▶ [Activity] What you return should be the lines from the first line of the records below through the line holding "- A metadata", unchanged.
________________________
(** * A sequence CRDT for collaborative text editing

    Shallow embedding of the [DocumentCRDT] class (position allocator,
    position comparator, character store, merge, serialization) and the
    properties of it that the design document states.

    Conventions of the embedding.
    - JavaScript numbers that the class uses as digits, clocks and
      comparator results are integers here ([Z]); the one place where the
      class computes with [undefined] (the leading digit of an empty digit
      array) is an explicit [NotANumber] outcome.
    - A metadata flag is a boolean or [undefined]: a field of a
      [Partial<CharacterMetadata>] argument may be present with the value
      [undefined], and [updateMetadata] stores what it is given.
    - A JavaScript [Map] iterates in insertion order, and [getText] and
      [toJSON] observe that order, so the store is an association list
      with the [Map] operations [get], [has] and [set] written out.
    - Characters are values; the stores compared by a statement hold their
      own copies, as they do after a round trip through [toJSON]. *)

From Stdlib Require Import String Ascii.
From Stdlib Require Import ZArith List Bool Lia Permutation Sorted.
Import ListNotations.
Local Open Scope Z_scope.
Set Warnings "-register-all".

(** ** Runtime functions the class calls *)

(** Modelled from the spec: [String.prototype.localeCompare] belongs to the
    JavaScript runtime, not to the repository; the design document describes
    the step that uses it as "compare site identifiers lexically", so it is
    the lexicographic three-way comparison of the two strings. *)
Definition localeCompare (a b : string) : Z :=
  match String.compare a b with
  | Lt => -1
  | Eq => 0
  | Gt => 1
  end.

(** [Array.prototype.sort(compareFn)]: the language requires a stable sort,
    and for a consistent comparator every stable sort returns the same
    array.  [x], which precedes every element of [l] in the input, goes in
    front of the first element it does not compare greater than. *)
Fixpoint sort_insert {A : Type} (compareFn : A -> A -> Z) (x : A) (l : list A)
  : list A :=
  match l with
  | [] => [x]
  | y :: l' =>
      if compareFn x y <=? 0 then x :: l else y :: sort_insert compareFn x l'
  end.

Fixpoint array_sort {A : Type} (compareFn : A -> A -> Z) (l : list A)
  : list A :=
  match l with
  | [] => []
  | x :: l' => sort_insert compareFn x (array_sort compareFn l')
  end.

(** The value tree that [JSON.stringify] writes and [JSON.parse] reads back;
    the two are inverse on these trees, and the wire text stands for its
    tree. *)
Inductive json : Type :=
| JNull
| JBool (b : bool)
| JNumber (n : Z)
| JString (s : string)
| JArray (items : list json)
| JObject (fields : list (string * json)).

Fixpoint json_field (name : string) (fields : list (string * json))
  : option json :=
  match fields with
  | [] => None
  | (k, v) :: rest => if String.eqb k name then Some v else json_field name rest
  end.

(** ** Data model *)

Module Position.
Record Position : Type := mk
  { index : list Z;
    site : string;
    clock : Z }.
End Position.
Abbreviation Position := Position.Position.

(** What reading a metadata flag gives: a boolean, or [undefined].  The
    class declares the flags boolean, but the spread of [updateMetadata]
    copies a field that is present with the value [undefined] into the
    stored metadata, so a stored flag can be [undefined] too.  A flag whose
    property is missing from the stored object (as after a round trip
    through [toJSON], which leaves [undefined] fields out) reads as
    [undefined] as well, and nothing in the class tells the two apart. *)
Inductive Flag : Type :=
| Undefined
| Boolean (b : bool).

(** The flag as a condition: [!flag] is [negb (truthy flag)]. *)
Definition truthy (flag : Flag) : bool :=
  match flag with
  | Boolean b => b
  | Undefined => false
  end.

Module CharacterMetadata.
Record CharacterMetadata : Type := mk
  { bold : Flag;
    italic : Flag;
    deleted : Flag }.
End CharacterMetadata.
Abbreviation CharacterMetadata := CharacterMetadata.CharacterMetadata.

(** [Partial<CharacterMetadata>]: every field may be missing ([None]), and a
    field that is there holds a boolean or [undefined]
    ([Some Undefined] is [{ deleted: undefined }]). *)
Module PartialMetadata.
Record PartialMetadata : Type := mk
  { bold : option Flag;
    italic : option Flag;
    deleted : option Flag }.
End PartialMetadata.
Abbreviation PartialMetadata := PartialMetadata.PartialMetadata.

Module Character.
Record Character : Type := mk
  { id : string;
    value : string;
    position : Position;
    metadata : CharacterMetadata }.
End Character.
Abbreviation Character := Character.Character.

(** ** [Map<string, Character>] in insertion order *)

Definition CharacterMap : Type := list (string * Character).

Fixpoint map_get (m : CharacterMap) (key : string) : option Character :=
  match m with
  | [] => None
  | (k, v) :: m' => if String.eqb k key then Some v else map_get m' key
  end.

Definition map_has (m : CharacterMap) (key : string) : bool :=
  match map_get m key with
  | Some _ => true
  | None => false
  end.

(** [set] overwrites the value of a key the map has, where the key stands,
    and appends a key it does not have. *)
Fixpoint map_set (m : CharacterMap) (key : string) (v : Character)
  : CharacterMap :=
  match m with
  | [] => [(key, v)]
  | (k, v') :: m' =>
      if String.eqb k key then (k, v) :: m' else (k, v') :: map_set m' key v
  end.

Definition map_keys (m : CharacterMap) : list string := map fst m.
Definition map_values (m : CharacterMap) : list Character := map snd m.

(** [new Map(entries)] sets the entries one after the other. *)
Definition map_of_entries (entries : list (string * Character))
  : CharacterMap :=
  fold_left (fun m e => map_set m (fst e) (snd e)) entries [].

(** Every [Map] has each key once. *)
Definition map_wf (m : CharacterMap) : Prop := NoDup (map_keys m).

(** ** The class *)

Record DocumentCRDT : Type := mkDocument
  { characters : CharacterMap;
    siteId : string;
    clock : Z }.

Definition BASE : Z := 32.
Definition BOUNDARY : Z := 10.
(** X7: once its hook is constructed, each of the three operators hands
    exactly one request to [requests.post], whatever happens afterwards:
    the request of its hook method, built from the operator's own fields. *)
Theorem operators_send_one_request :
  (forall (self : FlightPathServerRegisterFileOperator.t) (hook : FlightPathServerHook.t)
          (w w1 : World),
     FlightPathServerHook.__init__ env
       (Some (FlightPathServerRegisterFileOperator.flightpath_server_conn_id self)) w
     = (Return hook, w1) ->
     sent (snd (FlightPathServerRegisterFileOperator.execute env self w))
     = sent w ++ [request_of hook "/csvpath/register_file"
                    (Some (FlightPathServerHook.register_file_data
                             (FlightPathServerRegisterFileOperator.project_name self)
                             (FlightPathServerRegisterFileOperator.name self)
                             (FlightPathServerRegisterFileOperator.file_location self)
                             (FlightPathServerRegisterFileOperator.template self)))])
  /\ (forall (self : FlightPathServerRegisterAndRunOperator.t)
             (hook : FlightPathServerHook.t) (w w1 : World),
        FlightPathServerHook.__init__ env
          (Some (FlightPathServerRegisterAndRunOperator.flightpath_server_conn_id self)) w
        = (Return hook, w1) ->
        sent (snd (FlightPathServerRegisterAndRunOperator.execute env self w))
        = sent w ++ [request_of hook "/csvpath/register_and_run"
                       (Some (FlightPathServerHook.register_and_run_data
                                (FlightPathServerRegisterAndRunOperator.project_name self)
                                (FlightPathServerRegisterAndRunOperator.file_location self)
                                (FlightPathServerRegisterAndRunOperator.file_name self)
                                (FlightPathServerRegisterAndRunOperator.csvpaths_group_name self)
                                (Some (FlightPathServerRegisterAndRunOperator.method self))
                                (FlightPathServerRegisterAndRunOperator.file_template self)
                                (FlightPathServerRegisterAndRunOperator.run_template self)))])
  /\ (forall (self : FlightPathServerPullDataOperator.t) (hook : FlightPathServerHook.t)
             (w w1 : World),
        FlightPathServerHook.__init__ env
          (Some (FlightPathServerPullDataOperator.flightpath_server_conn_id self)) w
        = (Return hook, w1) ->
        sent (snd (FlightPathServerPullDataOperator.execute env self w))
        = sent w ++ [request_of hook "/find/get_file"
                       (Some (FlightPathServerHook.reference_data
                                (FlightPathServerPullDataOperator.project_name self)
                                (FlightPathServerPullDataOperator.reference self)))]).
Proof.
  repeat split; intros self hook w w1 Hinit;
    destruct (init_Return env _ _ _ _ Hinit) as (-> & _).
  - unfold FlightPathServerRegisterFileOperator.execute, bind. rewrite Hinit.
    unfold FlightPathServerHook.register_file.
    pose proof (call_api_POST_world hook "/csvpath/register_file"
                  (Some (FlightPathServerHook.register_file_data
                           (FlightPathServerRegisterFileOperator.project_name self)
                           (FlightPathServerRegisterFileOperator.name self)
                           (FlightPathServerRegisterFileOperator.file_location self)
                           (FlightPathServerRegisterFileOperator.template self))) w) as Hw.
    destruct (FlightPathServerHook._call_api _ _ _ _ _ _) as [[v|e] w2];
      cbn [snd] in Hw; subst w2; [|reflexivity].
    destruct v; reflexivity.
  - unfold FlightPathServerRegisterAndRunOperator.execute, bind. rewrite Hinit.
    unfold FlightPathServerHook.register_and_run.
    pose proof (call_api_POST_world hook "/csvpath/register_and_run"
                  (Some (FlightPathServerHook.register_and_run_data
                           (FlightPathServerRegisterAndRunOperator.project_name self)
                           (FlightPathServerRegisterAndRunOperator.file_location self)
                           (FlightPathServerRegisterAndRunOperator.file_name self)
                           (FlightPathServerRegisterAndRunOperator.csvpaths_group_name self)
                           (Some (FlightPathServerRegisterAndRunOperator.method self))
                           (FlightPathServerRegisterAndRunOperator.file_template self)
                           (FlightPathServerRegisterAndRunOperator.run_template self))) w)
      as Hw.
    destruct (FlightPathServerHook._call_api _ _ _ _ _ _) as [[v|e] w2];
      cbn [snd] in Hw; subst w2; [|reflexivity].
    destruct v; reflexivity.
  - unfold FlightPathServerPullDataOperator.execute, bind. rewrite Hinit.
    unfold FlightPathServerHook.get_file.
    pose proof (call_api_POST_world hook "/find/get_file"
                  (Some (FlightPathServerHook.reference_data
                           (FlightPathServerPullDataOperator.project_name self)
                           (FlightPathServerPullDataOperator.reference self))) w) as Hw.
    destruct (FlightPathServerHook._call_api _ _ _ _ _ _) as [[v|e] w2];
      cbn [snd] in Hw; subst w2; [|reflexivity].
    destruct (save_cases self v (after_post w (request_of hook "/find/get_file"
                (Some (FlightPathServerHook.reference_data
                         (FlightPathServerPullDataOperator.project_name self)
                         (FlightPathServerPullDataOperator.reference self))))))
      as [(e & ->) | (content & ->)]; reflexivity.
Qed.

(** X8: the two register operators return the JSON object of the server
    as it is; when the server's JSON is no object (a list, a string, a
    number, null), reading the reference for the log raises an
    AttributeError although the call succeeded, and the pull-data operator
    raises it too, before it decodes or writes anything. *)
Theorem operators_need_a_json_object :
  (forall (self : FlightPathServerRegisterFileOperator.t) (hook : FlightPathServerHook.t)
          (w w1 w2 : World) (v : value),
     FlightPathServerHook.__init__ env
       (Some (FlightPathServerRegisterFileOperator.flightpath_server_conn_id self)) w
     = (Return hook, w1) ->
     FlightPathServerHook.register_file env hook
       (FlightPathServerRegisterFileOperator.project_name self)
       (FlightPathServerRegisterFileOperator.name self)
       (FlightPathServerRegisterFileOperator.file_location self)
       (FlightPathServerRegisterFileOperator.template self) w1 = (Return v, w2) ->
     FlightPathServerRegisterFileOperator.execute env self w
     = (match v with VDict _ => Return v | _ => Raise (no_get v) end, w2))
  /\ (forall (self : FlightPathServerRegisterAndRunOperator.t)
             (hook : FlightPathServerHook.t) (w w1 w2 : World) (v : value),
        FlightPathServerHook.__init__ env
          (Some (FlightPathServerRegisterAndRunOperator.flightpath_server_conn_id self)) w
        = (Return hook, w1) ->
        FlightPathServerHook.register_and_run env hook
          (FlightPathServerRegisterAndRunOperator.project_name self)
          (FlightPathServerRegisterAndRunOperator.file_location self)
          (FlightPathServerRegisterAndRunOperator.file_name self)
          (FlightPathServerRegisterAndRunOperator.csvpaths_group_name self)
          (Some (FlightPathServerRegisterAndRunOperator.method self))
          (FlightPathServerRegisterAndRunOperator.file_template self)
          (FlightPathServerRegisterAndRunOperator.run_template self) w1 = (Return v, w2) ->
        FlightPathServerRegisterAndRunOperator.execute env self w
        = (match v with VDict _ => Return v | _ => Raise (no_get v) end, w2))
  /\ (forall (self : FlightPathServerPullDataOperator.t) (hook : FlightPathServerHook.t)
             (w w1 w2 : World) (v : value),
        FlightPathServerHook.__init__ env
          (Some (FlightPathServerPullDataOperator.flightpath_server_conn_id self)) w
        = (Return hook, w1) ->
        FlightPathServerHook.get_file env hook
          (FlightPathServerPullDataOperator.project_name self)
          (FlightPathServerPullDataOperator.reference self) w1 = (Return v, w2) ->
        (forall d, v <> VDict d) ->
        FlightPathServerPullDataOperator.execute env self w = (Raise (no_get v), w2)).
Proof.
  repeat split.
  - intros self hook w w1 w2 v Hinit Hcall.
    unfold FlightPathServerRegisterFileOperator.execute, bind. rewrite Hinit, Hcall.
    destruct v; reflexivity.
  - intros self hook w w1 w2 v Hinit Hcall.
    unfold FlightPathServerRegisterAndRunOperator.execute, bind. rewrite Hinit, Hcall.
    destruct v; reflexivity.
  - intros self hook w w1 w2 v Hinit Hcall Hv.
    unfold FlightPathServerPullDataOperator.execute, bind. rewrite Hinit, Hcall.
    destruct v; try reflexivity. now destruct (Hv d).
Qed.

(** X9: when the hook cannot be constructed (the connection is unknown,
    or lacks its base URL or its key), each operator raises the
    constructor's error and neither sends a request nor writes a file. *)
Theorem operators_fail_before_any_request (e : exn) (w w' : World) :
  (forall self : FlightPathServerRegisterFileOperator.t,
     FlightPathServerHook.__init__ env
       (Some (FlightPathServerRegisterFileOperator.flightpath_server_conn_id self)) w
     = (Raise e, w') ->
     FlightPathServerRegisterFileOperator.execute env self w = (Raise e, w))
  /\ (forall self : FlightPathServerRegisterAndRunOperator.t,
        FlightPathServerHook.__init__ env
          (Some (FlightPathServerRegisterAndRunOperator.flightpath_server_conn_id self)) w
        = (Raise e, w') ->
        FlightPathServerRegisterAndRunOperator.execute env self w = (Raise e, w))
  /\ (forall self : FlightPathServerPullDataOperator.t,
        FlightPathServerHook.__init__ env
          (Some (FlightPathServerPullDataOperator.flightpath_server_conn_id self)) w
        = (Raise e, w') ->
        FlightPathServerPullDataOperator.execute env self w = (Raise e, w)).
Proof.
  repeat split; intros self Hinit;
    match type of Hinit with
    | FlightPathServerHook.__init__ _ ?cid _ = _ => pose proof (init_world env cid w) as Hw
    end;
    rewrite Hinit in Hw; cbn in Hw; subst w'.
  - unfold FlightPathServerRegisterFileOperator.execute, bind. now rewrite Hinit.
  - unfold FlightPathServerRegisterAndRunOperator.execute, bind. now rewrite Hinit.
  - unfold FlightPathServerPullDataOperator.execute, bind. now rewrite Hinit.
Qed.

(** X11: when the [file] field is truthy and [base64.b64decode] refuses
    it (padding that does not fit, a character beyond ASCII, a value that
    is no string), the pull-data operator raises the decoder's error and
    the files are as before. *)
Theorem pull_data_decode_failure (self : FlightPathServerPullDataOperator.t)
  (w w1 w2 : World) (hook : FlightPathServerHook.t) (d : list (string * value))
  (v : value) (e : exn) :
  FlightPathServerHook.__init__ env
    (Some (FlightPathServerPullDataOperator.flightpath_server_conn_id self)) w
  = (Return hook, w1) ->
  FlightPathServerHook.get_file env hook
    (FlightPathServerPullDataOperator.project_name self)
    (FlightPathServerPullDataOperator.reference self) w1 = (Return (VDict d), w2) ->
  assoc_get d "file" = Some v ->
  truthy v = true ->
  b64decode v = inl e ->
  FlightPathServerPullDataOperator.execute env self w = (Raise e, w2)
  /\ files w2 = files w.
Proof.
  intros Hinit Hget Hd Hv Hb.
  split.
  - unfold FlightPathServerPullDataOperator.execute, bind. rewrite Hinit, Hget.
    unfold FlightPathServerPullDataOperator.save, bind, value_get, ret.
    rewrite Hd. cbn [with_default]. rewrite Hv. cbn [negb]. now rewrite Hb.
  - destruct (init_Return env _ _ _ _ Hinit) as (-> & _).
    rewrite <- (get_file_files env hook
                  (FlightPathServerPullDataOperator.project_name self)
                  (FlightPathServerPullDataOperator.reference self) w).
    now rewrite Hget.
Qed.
________________________
▶ [Result below]
(** * A sequence CRDT for collaborative text editing

    Shallow embedding of the [DocumentCRDT] class (position allocator,
    position comparator, character store, merge, serialization) and the
    properties of it that the design document states.

    Conventions of the embedding.
    - JavaScript numbers that the class uses as digits, clocks and
      comparator results are integers here ([Z]); the one place where the
      class computes with [undefined] (the leading digit of an empty digit
      array) is an explicit [NotANumber] outcome.
    - A metadata flag is a boolean or [undefined]: a field of a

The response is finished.